**Material provided:**
Lemma join_chars sep_s ls c :
  c ∈ join sep_s ls → c ∈ sep_s ∨ ∃ l, l ∈ ls ∧ c ∈ l.
Proof.
  induction ls as [|l [|l' ls'] IH].
  - simpl. intros H. inversion H.
  - simpl. intros H. right. exists l. split; [left | exact H].
  - rewrite join_cons, !elem_of_app. intros [H|[H|H]].
    + right. exists l. split; [left | exact H].
    + left. exact H.
    + destruct (IH H) as [?|(l0 & Hl0 & Hc)]; [left; assumption|].
      right. exists l0. split; [right; exact Hl0 | exact Hc].
Qed.

Lemma split_app_line sep l s :
  sep ∉ l → split sep (l ++ sep :: s) = l :: split sep s.
Proof.
  induction l as [|c l IH]; simpl; intros Hfree.
  - rewrite N.eqb_refl. reflexivity.
  - apply not_elem_of_cons in Hfree as [Hne Hfree].
    destruct (N.eqb_spec c sep) as [?|_]; [congruence|].
    rewrite (IH Hfree). reflexivity.
Qed.

Lemma split_free sep l : sep ∉ l → split sep l = [l].
Proof.
  induction l as [|c l IH]; simpl; intros Hfree; [reflexivity|].
  apply not_elem_of_cons in Hfree as [Hne Hfree].
  destruct (N.eqb_spec c sep) as [?|_]; [congruence|].
  rewrite (IH Hfree). reflexivity.
Qed.

(** Splitting what was joined gives the lines back. *)
Lemma split_join sep ls :
  ls ≠ [] → Forall (fun l => sep ∉ l) ls → split sep (join [sep] ls) = ls.
Proof.
  induction ls as [|l [|l' ls'] IH]; intros Hne Hfree.
  - congruence.
  - simpl. apply split_free. inversion Hfree; assumption.
  - rewrite join_cons. inversion Hfree as [|? ? Hl Hrest]; subst.
    change ([sep] ++ join [sep] (l' :: ls'))
      with (sep :: join [sep] (l' :: ls')).
    rewrite split_app_line by exact Hl.
    rewrite IH; [reflexivity | discriminate | exact Hrest].
Qed.

(** Joining what was split gives the text back. *)
Lemma join_split sep s : join [sep] (split sep s) = s.
Proof.
  induction s as [|c t IH]; simpl; [reflexivity|].
  pose proof (split_nonempty sep t) as Hne.
  destruct (c =? sep) eqn:E.
  - apply N.eqb_eq in E. subst c.
    destruct (split sep t) as [|l ls]; [congruence|].
    rewrite join_cons, IH. reflexivity.
  - destruct (split sep t) as [|l [|l' ls]] eqn:Es; [congruence| |].
    + simpl in *. congruence.
    + rewrite join_cons in *. simpl. rewrite <- IH. reflexivity.
Qed.

Lemma startswith_app p s : startswith p (p ++ s) = true.
Proof.
  induction p as [|a p IH]; simpl; [reflexivity|].
  rewrite N.eqb_refl. exact IH.
Qed.

Lemma contains_unfold sub s :
  contains sub s =
  startswith sub s || match s with [] => false | _ :: t => contains sub t end.
Proof. destruct s; reflexivity. Qed.

Lemma contains_app sub a b : contains sub (a ++ sub ++ b) = true.
Proof.
  induction a as [|c a IH].
  - simpl. rewrite contains_unfold, startswith_app. reflexivity.
  - rewrite <- app_comm_cons, contains_unfold, IH. apply orb_true_r.
Qed.

End TextLemmas.

(** ** Character classes and greedy runs *)

Ltac class_to_prop H :=
  rewrite ?orb_true_iff, ?andb_true_iff, ?N.leb_le, ?N.eqb_eq in H.

Ltac class_false :=
  apply not_true_iff_false;
  rewrite ?orb_true_iff, ?andb_true_iff, ?N.leb_le, ?N.eqb_eq; lia.

Lemma ident_char_not_space c : is_ident_char c = true → isspace c = false.
Proof.
  unfold is_ident_char, is_ident_start, isspace. intros H.
  class_to_prop H. class_false.
Qed.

**Instructions for the task:**
Output only an exact transcription of the lines above from the one with "- simpl. rewrite" up to and including the one with "apply not_true_iff_false;".

**Result of the exercise:**
  - simpl. rewrite contains_unfold, startswith_app. reflexivity.
  - rewrite <- app_comm_cons, contains_unfold, IH. apply orb_true_r.
Qed.

End TextLemmas.

(** ** Character classes and greedy runs *)

Ltac class_to_prop H :=
  rewrite ?orb_true_iff, ?andb_true_iff, ?N.leb_le, ?N.eqb_eq in H.

Ltac class_false :=
  apply not_true_iff_false;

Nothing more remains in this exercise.